START Entries provided

Lemma utf8_valid_app_aux n : forall s t,
  (length s <= n)%nat -> utf8_valid s = true -> utf8_valid t = true -> utf8_valid (s ++ t) = true.
Proof.
  induction n as [|n IH]; intros [|b s] t Hn Hs Ht; simpl in Hn; try done; try lia.
  simpl in Hs |- *. destruct (in_byte_range 0 127 b); [by apply IH; [lia|..]|].
  destruct s as [|b1 s]; [done|]. simpl in Hn |- *.
  destruct (in_byte_range 194 223 b).
  { apply andb_true_iff in Hs as [-> Hs]. by apply IH; [lia|..]. }
  destruct s as [|b2 s]; [done|]. simpl in Hn |- *.
  destruct (in_byte_range 224 224 b).
  { rewrite !andb_true_iff in Hs. destruct Hs as [[-> ->] Hs]. by apply IH; [lia|..]. }
  destruct (in_byte_range 237 237 b).
  { rewrite !andb_true_iff in Hs. destruct Hs as [[-> ->] Hs]. by apply IH; [lia|..]. }
  destruct (in_byte_range 225 239 b).
  { rewrite !andb_true_iff in Hs. destruct Hs as [[-> ->] Hs]. by apply IH; [lia|..]. }
  destruct s as [|b3 s]; [done|]. simpl in Hn |- *.
  destruct (in_byte_range 240 240 b).
  { rewrite !andb_true_iff in Hs. destruct Hs as [[[-> ->] ->] Hs]. by apply IH; [lia|..]. }
  destruct (in_byte_range 244 244 b).
  { rewrite !andb_true_iff in Hs. destruct Hs as [[[-> ->] ->] Hs]. by apply IH; [lia|..]. }
  rewrite !andb_true_iff in Hs. destruct Hs as [[[[-> ->] ->] ->] Hs]. by apply IH; [lia|..].
Qed.
Lemma utf8_valid_app s t : utf8_valid s = true -> utf8_valid t = true -> utf8_valid (s ++ t) = true.
Proof. by apply (utf8_valid_app_aux (length s)). Qed.

Lemma first_piece_padded n s : nul_free s -> first_piece x00 (s ++ replicate n x00) = s.
Proof.
  unfold nul_free. induction s as [|b s IH]; intros Hs; simpl; [by destruct n|].
  rewrite decide_False by set_solver. rewrite IH by set_solver. done.
Qed.

(** Little-endian round trips. *)
Lemma length_to_le_bytes len n : length (to_le_bytes len n) = len.
Proof. revert n; induction len; intros n; simpl; auto. Qed.
Lemma from_to_le_bytes len n : (n < 256 ^ N.of_nat len)%N -> from_le_bytes (to_le_bytes len n) = n.
Proof.
  revert n; induction len as [|len IH]; intros n Hn; [change (256 ^ N.of_nat 0)%N with 1%N in Hn; simpl; lia|].
  rewrite Nat2N.inj_succ, N.pow_succ_r' in Hn. cbn [to_le_bytes from_le_bytes].
  rewrite IH by (apply N.Div0.div_lt_upper_bound; lia).
  pose proof (N.mod_lt n 256 ltac:(lia)) as Hm.
  destruct (Byte.of_N (n mod 256)) as [b|] eqn:E.
  - apply Byte.to_of_N in E. simpl. rewrite E. pose proof (N.div_mod' n 256). lia.
  - apply Byte.of_N_None_iff in E. lia.
Qed.
Lemma i128_roundtrip z : (- 2 ^ 127 <= z < 2 ^ 127)%Z ->
  (i128_to_u128 z < 2 ^ 128)%N /\ i128_of_u128 (i128_to_u128 z) = z.
Proof.
  intros Hz. unfold i128_of_u128, i128_to_u128.
  pose proof (Z.mod_pos_bound z (2 ^ 128) ltac:(lia)) as Hm.
  split; [lia|]. rewrite Z2N.id by lia.
  destruct (decide (0 <= z)%Z).
  - rewrite Z.mod_small by lia. rewrite decide_True by lia. done.
  - assert (z mod 2 ^ 128 = z + 2 ^ 128)%Z as ->.
    { rewrite <- (Z_mod_plus_full z 1), Z.mod_small by lia. lia. }
    rewrite decide_False by lia. lia.
Qed.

END Entries provided

#### What is expected:
Please write out the records from above, keeping every line exact.

#### Exercise response:
Lemma utf8_valid_app_aux n : forall s t,
  (length s <= n)%nat -> utf8_valid s = true -> utf8_valid t = true -> utf8_valid (s ++ t) = true.
Proof.
  induction n as [|n IH]; intros [|b s] t Hn Hs Ht; simpl in Hn; try done; try lia.
  simpl in Hs |- *. destruct (in_byte_range 0 127 b); [by apply IH; [lia|..]|].
  destruct s as [|b1 s]; [done|]. simpl in Hn |- *.
  destruct (in_byte_range 194 223 b).
  { apply andb_true_iff in Hs as [-> Hs]. by apply IH; [lia|..]. }
  destruct s as [|b2 s]; [done|]. simpl in Hn |- *.
  destruct (in_byte_range 224 224 b).
  { rewrite !andb_true_iff in Hs. destruct Hs as [[-> ->] Hs]. by apply IH; [lia|..]. }
  destruct (in_byte_range 237 237 b).
  { rewrite !andb_true_iff in Hs. destruct Hs as [[-> ->] Hs]. by apply IH; [lia|..]. }
  destruct (in_byte_range 225 239 b).
  { rewrite !andb_true_iff in Hs. destruct Hs as [[-> ->] Hs]. by apply IH; [lia|..]. }
  destruct s as [|b3 s]; [done|]. simpl in Hn |- *.
  destruct (in_byte_range 240 240 b).
  { rewrite !andb_true_iff in Hs. destruct Hs as [[[-> ->] ->] Hs]. by apply IH; [lia|..]. }
  destruct (in_byte_range 244 244 b).
  { rewrite !andb_true_iff in Hs. destruct Hs as [[[-> ->] ->] Hs]. by apply IH; [lia|..]. }
  rewrite !andb_true_iff in Hs. destruct Hs as [[[[-> ->] ->] ->] Hs]. by apply IH; [lia|..].
Qed.
Lemma utf8_valid_app s t : utf8_valid s = true -> utf8_valid t = true -> utf8_valid (s ++ t) = true.
Proof. by apply (utf8_valid_app_aux (length s)). Qed.

Lemma first_piece_padded n s : nul_free s -> first_piece x00 (s ++ replicate n x00) = s.
Proof.
  unfold nul_free. induction s as [|b s IH]; intros Hs; simpl; [by destruct n|].
  rewrite decide_False by set_solver. rewrite IH by set_solver. done.
Qed.

(** Little-endian round trips. *)
Lemma length_to_le_bytes len n : length (to_le_bytes len n) = len.
Proof. revert n; induction len; intros n; simpl; auto. Qed.
Lemma from_to_le_bytes len n : (n < 256 ^ N.of_nat len)%N -> from_le_bytes (to_le_bytes len n) = n.
Proof.
  revert n; induction len as [|len IH]; intros n Hn; [change (256 ^ N.of_nat 0)%N with 1%N in Hn; simpl; lia|].
  rewrite Nat2N.inj_succ, N.pow_succ_r' in Hn. cbn [to_le_bytes from_le_bytes].
  rewrite IH by (apply N.Div0.div_lt_upper_bound; lia).
  pose proof (N.mod_lt n 256 ltac:(lia)) as Hm.
  destruct (Byte.of_N (n mod 256)) as [b|] eqn:E.
  - apply Byte.to_of_N in E. simpl. rewrite E. pose proof (N.div_mod' n 256). lia.
  - apply Byte.of_N_None_iff in E. lia.
Qed.
Lemma i128_roundtrip z : (- 2 ^ 127 <= z < 2 ^ 127)%Z ->
  (i128_to_u128 z < 2 ^ 128)%N /\ i128_of_u128 (i128_to_u128 z) = z.
Proof.
  intros Hz. unfold i128_of_u128, i128_to_u128.
  pose proof (Z.mod_pos_bound z (2 ^ 128) ltac:(lia)) as Hm.
  split; [lia|]. rewrite Z2N.id by lia.
  destruct (decide (0 <= z)%Z).
  - rewrite Z.mod_small by lia. rewrite decide_True by lia. done.
  - assert (z mod 2 ^ 128 = z + 2 ^ 128)%Z as ->.
    { rewrite <- (Z_mod_plus_full z 1), Z.mod_small by lia. lia. }
    rewrite decide_False by lia. lia.
Qed.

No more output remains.